Kyungsu Kim¹**, Yejin Kim**¹ and Kyogu Lee¹²³
Music and Audio Research Group (MARG), Department of Intelligence and Information, Seoul National University, Seoul, Republic of Korea¹ Interdisciplinary Program in Artificial Intelligence, Seoul National University² Artificial Intelligence Institute, Seoul National University³

Overall architecture and alternating optimization steps of Sori. (1) The discriminator is trained to distinguish between musical and general audio. (2) The encoder and decoder are jointly trained: the encoder learns domain-invariant representations, while the decoder is optimized for predicting the note events of next timestep.
Sori is a real-time general audio to MIDI transformation system that handles general audio as input. It uses classifier-free guidance to control the trade-off between input accordance and musical quality at inference time.

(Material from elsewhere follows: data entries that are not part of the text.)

Lemma ackPending_keeps qs r m id x :
  mx_acks m !! id = Some x -> mx_acks (ackPendingFlushRequests qs r m) !! id = Some x.
Proof.
  revert m. induction qs as [|q qs IH]; intros m Hx; [done|]. apply IH. by apply sendFlushAck_keeps.
Qed.

Lemma ackPending_answers qs r m q id :
  q ∈ qs -> fq_ack q = Some id -> is_Some (mx_acks (ackPendingFlushRequests qs r m) !! id).
Proof.
  revert m. induction qs as [|q' qs IH]; intros m Hq Hid; [by apply elem_of_nil in Hq|].
  apply elem_of_cons in Hq as [<-|Hq]; [|by apply IH].
  exists (default r (mx_acks m !! id)). apply (ackPending_keeps qs r (sendFlushAck (fq_ack q) r m)). by apply sendFlushAck_told.
Qed.

(** Where a write loop is after a flush. *)
Definition flushed (conn : Z) (q : flushRequest) (requests : list flushRequest)
    (r : result write_error unit) (m m' : machine) : Prop :=
  told_ack (fq_ack q) r m m' /\
  match r with
  | Ok _ => exists e, mx_writers m' !! conn = Some (mkWriter WaitRequest requests e)
  | Err _ =>
      (exists e, mx_writers m' !! conn = Some (mkWriter Returned [] (Some e))) /\
      forall q' id, q' ∈ requests -> fq_ack q' = Some id -> is_Some (mx_acks m' !! id)
  end.

Section write_loop.
Context (proto_text : proto_error -> string).

Lemma play_writer conn e w m es :
  mx_writers m !! conn = Some w ->
  play proto_text (EWriter conn e :: es) m = writer_step conn e w m ≫= play proto_text es.
Proof. intros Hw. cbn. by rewrite Hw; destruct (mx_pc m). Qed.

Lemma write_loop_steps fuel replies conn q reqs err m c' written r :
  current m = Some conn -> mx_writers m !! conn = Some (mkWriter (TakeMessage q) reqs err) ->
  flushQueued fuel replies (mx_client m) = (c', written, Some r) ->
  exists es m', play proto_text (EWriter conn <$> es) m = Some m' /\ mx_client m' = c' /\
    default [] (mx_wire m' !! conn) = default [] (mx_wire m !! conn) ++ written /\
    flushed conn q reqs r m m'.
Proof.
  revert replies m c' written. induction fuel as [|fuel IH]; intros replies m c' written Hcur Hw Hf; [done|].
  cbn [flushQueued] in Hf.
  destruct (PopNextMessage (mx_client m)) as [c [msg|]] eqn:Hp.
  2: { injection Hf as <- <- <-. exists [WNext]. eexists. cbn [fmap list_fmap].
    rewrite (play_writer conn WNext _ _ _ Hw). cbn [writer_step w_state]. rewrite Hp. cbn [mbind option_bind play].
    split; [reflexivity|]. cbn [mx_client mx_wire put_writer].
    destruct (sendFlushAck_eq (fq_ack q) (Ok ()) (put_client c m)) as [acks E].
    pose proof (sendFlushAck_told (fq_ack q) (Ok ()) (put_client c m)) as Ht. rewrite E in Ht |- *.
    split; [done|]. split; [by rewrite app_nil_r|]. split; [exact Ht|]. exists err.
    cbn. by rewrite lookup_insert_eq. }
  set (w1 := mkWriter (WriteMessage q msg) reqs err). set (m1 := put_writer conn w1 (put_client c m)).
  assert (Hw1 : mx_writers m1 !! conn = Some w1) by (cbn; by rewrite lookup_insert_eq).
  assert (Hstep1 : forall es, play proto_text (EWriter conn WNext :: es) m = play proto_text es m1).
  { intros es. rewrite (play_writer conn WNext _ _ _ Hw). cbn [writer_step w_state]. by rewrite Hp. }
  assert (Hcur1 : bool_decide (current m1 = Some conn) = true) by (by apply bool_decide_eq_true).
  destruct (writeClientMessage (default None (head replies)) msg) as [[]|e] eqn:Hwrite.
  - destruct (flushQueued fuel (tail replies) c) as [[c2 written2] r2] eqn:Hf2.
    injection Hf as <- <- ->.
    set (m2 := put_writer conn (mkWriter (TakeMessage q) reqs err)
                 (put_wire (<[conn := default [] (mx_wire m1 !! conn) ++ [msg]]> (mx_wire m1)) m1)).
    destruct (IH (tail replies) m2 c2 written2) as (es & m' & Hplay & Hc & Hwire & Hfl).
    + exact Hcur.
    + cbn. by rewrite lookup_insert_eq.
    + exact Hf2.
    + exists (WNext :: WSend (default None (head replies)) :: es), m'. rewrite !fmap_cons, Hstep1.
      rewrite (play_writer conn _ _ _ _ Hw1). cbn [writer_step w_state w1].
      rewrite Hcur1, Hwrite. cbn [negb andb mbind option_bind].
      split; [exact Hplay|]. split; [exact Hc|]. split; [|exact Hfl].
      rewrite Hwire. cbn. rewrite lookup_insert_eq. cbn. by rewrite <- app_assoc.
  - injection Hf as <- <- <-. exists [WNext; WSend (default None (head replies))]. eexists.
    rewrite !fmap_cons, Hstep1. rewrite (play_writer conn _ _ _ _ Hw1). cbn [writer_step w_state w1].
    rewrite Hcur1, Hwrite. cbn [negb andb mbind option_bind fmap list_fmap play].
    split; [reflexivity|]. cbn [w_requests w_error w1].
    pose proof (sendFlushAck_told (fq_ack q) (Err e) m1) as Ht.
    destruct (sendFlushAck_eq (fq_ack q) (Err e) m1) as [acks E]. rewrite E in Ht |- *.
    set (m2 := put_acks acks m1) in *.
    pose proof (fun q' id => ackPending_answers reqs (Err e) m2 q' id) as Hans.
    pose proof (fun id x => ackPending_keeps reqs (Err e) m2 id x) as Hkeep.
    destruct (ackPending_eq reqs (Err e) m2) as [acks' E']. rewrite E' in Hans, Hkeep |- *.
    split; [done|]. split; [cbn; by rewrite app_nil_r|]. split; [|split].
    + intros id Hid. apply Hkeep. by apply Ht.
    + destruct err as [x|]; eexists; cbn; by rewrite lookup_insert_eq.
    + intros q' id Hq Hid. by apply (Hans q').
Qed.
End write_loop.
(* ===== verification/JsSource.v ===== *)
(** * Reading JavaScript without parsing it

    [stripCommentsAndStrings] of [internal/codegen/codegen.go] and all of
    [infer.go]: which result type the code generator gives a function by looking at
    the source of its handler.

    A slice of a string out of its bounds is a panic: [slice] returns [None] then,
    and so do the functions of [infer.go].  Indices are [nat]s; the [-1] of
    [findMatchingDelimiter] is [None]. *)
From S2P Require Import Prelude GoStrings GoRegexp.
From Stdlib Require Import Ascii.
Local Open Scope nat_scope.

(** ** Comments and strings *)

Definition newline : ascii := chr 10.
Definition quote_byte (c : ascii) : bool := Ascii.eqb c "'" || Ascii.eqb c (chr 34) || Ascii.eqb c "`".

(** The loops of [stripCommentsAndStrings], each with the one it gives way to: in
    the code, in a line comment, in a block comment and in a string.  What
    comments and strings hold becomes spaces, except for the ends of lines. *)
Fixpoint strip_code (s : string) : string :=
  match s with
  | "" => ""
  | String "/" (String "/" s) => String " " (String " " (strip_line s))
  | String "/" (String "*" s) => String " " (String " " (strip_block s))
  | String c s => if quote_byte c then String " " (strip_string c s) else String c (strip_code s)
  end
with strip_line (s : string) : string :=
  match s with
  | "" => ""
  | String c s => if Ascii.eqb c newline then String newline (strip_code s) else String " " (strip_line s)
  end
with strip_block (s : string) : string :=
  match s with
  | "" => ""
  | String "*" (String "/" s) => String " " (String " " (strip_code s))
  | String c s => String (if Ascii.eqb c newline then newline else " "%char) (strip_block s)
  end
with strip_string (quote : ascii) (s : string) : string :=
  match s with
  | "" => ""
  | String c s =>
      if Ascii.eqb c newline
      then String newline (if Ascii.eqb quote "`" then strip_string quote s else strip_code s)
      else if Ascii.eqb c "\" && negb (Ascii.eqb quote "`")
      then String " " (String " " (match s with String _ s => strip_string quote s | "" => "" end))
      else if Ascii.eqb c quote then String " " (strip_code s)
      else String " " (strip_string quote s)
  end.
Definition stripCommentsAndStrings : string -> string := strip_code.

(** ** Slices and prefixes *)

Definition slice (i j : nat) (s : string) : option string :=
  if (i <=? j) && (j <=? String.length s) then Some (text_between i j s) else None.
Definition slice_from (i : nat) (s : string) : option string := slice i (String.length s) s.

(** [strings.Index]. *)
Fixpoint index (sub s : string) : option nat :=
  if has_prefix sub s then Some 0
  else match s with
       | "" => None
       | String _ s => S <$> index sub s
       end.

(** ** Delimiters *)

Fixpoint match_delimiter (opening closing : ascii) (depth : Z) (i : nat) (s : string) : option nat :=
  match s with
  | "" => None
  | String c s =>
      if Ascii.eqb c opening then match_delimiter opening closing (depth + 1) (S i) s
      else if Ascii.eqb c closing
      then if (depth - 1 =? 0)%Z then Some i else match_delimiter opening closing (depth - 1) (S i) s
      else match_delimiter opening closing depth (S i) s
  end.
Definition findMatchingDelimiter (source : string) (openIndex : nat) (opening closing : ascii) : option nat :=
  match String.get openIndex source with
  | Some c =>
      if Ascii.eqb c opening then match_delimiter opening closing 0 openIndex (drop_bytes openIndex source) else None
  | None => None
  end.

(** ** The type of a result *)

Definition startsWithStringLiteral (original : string) : bool :=
  match original with
  | "" => false
  | String c _ => quote_byte c
  end.
Definition digit_byte : ascii -> bool := byte_in 48 57.
Definition startsWithNumberLiteral (stripped : string) : bool :=
  match stripped with
  | "" => false
  | String c s =>
      digit_byte c
      || match s with
         | "" => false
         | String next _ =>
             if Ascii.eqb c "+" || Ascii.eqb c "-" then digit_byte next || Ascii.eqb next "."
             else Ascii.eqb c "." && digit_byte next
         end
  end.

Definition trimLeadingSpace (original stripped : string) : string * string :=
  (trim_left original, trim_left stripped).

(** [""] is the type that is not known.  A parenthesis is followed into: its inside is
    shorter, so that the length of the stripped text is fuel enough. *)
Fixpoint inferExpression (fuel : nat) (original stripped : string) : option string :=
  let '(original, stripped) := trimLeadingSpace original stripped in
  if decide (stripped = "") then Some (if startsWithStringLiteral original then "string" else "")
  else if has_prefix "true" stripped || has_prefix "false" stripped then Some "bool"
  else if has_prefix "null" stripped || has_prefix "undefined" stripped then Some ""
  else if has_prefix "[" stripped
  then Some (match findMatchingDelimiter stripped 0 "[" "]" with Some _ => "[]any" | None => "" end)
  else if has_prefix "{" stripped
  then Some (match findMatchingDelimiter stripped 0 "{" "}" with Some _ => "map[string]any" | None => "" end)
  else if has_prefix "(" stripped
  then match findMatchingDelimiter stripped 0 "(" ")" with
       | None => Some ""
       | Some closeIndex =>
           inside ← slice 1 closeIndex original;
           insideStripped ← slice 1 closeIndex stripped;
           match fuel with
           | O => None
           | S fuel => inferExpression fuel inside insideStripped
           end
       end
  else if startsWithStringLiteral original then Some "string"
  else if startsWithNumberLiteral stripped then Some "float64"
  else Some "".
Definition inferExpressionType (original stripped : string) : option string :=
  inferExpression (S (String.length stripped)) original stripped.

Definition inferBlockReturnType (original stripped : string) : option string :=
  match findMatchingDelimiter stripped 0 "{" "}" with
  | None => Some ""
  | Some blockClose =>
      bodyOriginal ← slice 1 blockClose original;
      bodyStripped ← slice 1 blockClose stripped;
      match index "return" bodyStripped with
      | None => Some ""
      | Some returnIndex =>
          restOriginal ← slice_from (returnIndex + 6) bodyOriginal;
          restStripped ← slice_from (returnIndex + 6) bodyStripped;
          inferExpressionType restOriginal restStripped
      end
  end.

Definition inferHandlerResultType (original stripped : string) : option string :=
  let '(original, stripped) := trimLeadingSpace original stripped in
  if decide (stripped = "") then Some (if startsWithStringLiteral original then "string" else "")
  else if has_prefix "{" stripped then inferBlockReturnType original stripped
  else inferExpressionType original stripped.

(** The expression of the same name; its dot matches a newline too, and the star of the
    dot takes as little as it can. *)
Definition re_space (c : ascii) : bool := byte_in 9 10 c || byte_in 12 13 c || Ascii.eqb c " ".
Definition spaces : regexp := RStar true re_space.
Definition handlerPattern : regexp :=
  RSeqs [RLit "handler"; spaces; RLit ":"; spaces; ROpt (RSeq (RLit "async") spaces);
         RStar false (fun _ => true); RLit "=>"].

Definition inferResultType (original stripped : string) (callOpen : nat) : option string :=
  match findMatchingDelimiter stripped callOpen "(" ")" with
  | None => Some ""
  | Some callClose =>
      if callClose <=? callOpen then Some ""
      else
        callOriginal ← slice (callOpen + 1) callClose original;
        callStripped ← slice (callOpen + 1) callClose stripped;
        match find_index handlerPattern callStripped with
        | None => Some ""
        | Some (_, handlerEnd, _) =>
            restOriginal ← slice_from handlerEnd callOriginal;
            restStripped ← slice_from handlerEnd callStripped;
            inferHandlerResultType restOriginal restStripped
        end
  end.
Definition known_types : list string := [""; "bool"; "string"; "float64"; "[]any"; "map[string]any"].

Lemma infer_literal_known original stripped : infer_literal original stripped ∈ known_types.
Proof. unfold infer_literal, known_types. repeat case_match; set_solver. Qed.

(** The fuel does not matter as soon as it is more than the length of the text. *)
Lemma inferExpression_fuel fuel : forall fuel' original stripped,
  String.length stripped < fuel -> String.length stripped < fuel' ->
  inferExpression fuel original stripped = inferExpression fuel' original stripped.
Proof.
  induction fuel as [|fuel IH]; intros [|fuel'] original stripped H1 H2; try lia.
  rewrite !inferExpression_eq. case_match; [|done]. case_match eqn:Ed; [|done].
  destruct (slice 1 n (trim_left original)) as [inside|]; [|done]. cbn [option_bind mbind].
  destruct (slice 1 n (trim_left stripped)) as [insideStripped|] eqn:Es; [|done]. cbn [option_bind mbind].
  pose proof (slice_length _ _ _ _ Es). pose proof (delimiter_inside _ _ _ _ Ed). pose proof (trim_left_length stripped).
  apply IH; lia.
Qed.

(** With nothing blanked there is no panic. *)
Lemma inferExpression_total fuel : forall s, String.length s < fuel ->
  exists t, inferExpression fuel s s = Some t /\ t ∈ known_types.
Proof.
  induction fuel as [|fuel IH]; intros s Hlen; [lia|]. rewrite inferExpression_eq.
  destruct (has_prefix "(" (trim_left s)); [|eexists; split; [done|apply infer_literal_known]].
  destruct (findMatchingDelimiter (trim_left s) 0 "(" ")") as [i|] eqn:Ed; [|exists ""; split; [done|by left]].
  pose proof (delimiter_inside _ _ _ _ Ed) as Hi. pose proof (trim_left_length s).
  rewrite slice_Some by lia. cbn [option_bind mbind]. apply IH.
  unfold text_between. rewrite take_bytes_length. lia.
Qed.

Since general audio lacks MIDI annotations, we apply domain adversarial training to the encoder to align representations between general and musical audio, encouraging the model to produce musical output regardless of the input domain.












At inference time, we adjust the CFG guidance scale $\gamma$ to control the trade-off between input accordance and musical quality: lower values ($\gamma < 1.0$) shift the output distribution toward the unconditional prior, favoring musical fluency, while higher values ($\gamma > 1.0$) increase input accordance by increasing the influence of the conditioning signal.